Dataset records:
(** Weight of the last bit of the significand. *)
Definition ulp (x : spec_float) : Q :=
  match x with
  | S754_finite _ _ e => (2 # 1) ^ e
  | _ => (2 # 1) ^ emin
  end.

(** The exact mean of a sequence of integers. *)
Definition mean (numbers : list Z) : Q :=
  inject_Z (py_sum numbers) / inject_Z (py_len numbers).

(** Least magnitude of a quotient that true division cannot return: half a
    unit in the last place above the largest float. *)
Definition overflow_threshold : Z := (2 ^ 1024 - 2 ^ 970)%Z.

End Exact.
Import Exact.

(** ** Round to nearest, ties to even *)

Module Nearest.

Local Open Scope Q_scope.

(** The binary64 numbers with a value: finite, with a significand and an
    exponent in range. *)
Definition canonical (x : spec_float) : Prop :=
  valid_binary prec emax x = true /\ is_finite x = true.

Definition significand (x : spec_float) : Z :=
  match x with
  | S754_finite _ m _ => Zpos m
  | _ => 0%Z
  end.

Definition sign_bit (x : spec_float) : bool :=
  match x with
  | S754_zero s | S754_infinity s | S754_finite s _ _ => s
  | S754_nan => false
  end.

(** [f] is the rounding of the real number [x]: no float is nearer to
    [x], and if another float is as near, the significand of [f] is
    even. *)
Definition nearest_even (x : Q) (f : spec_float) : Prop :=
  canonical f
  /\ (forall g, canonical g -> Qabs (F2Q f - x) <= Qabs (F2Q g - x))
  /\ (forall g, canonical g ->
        Qabs (F2Q g - x) == Qabs (F2Q f - x) ->
        ~ F2Q g == F2Q f ->
        Z.even (significand f) = true).

End Nearest.
Import Nearest.

(** ** Sequences of integers and floats

    [sum] adds the elements from left to right with [+], starting from the
    integer [0], as CPython does through version 3.11 (later versions
    compensate the rounding of float additions, which can change the last
    bits of a sum of floats; sums of integers are exact in all of them).
    [+] and [/] convert an integer operand to a float when the other
    operand is a float, which fails with [OverflowError] for an integer
    too large; arithmetic on floats follows IEEE 754 and raises nothing,
    except division by zero. *)

Module Num.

BRIEF:
Given the records above, restate word for word only the lines starting at the one with "(** ** Sequences of integers and floats" and ending at the one with "compensate the rounding".

EXPECTED ANSWER:
(** ** Sequences of integers and floats

    [sum] adds the elements from left to right with [+], starting from the
    integer [0], as CPython does through version 3.11 (later versions
    compensate the rounding of float additions, which can change the last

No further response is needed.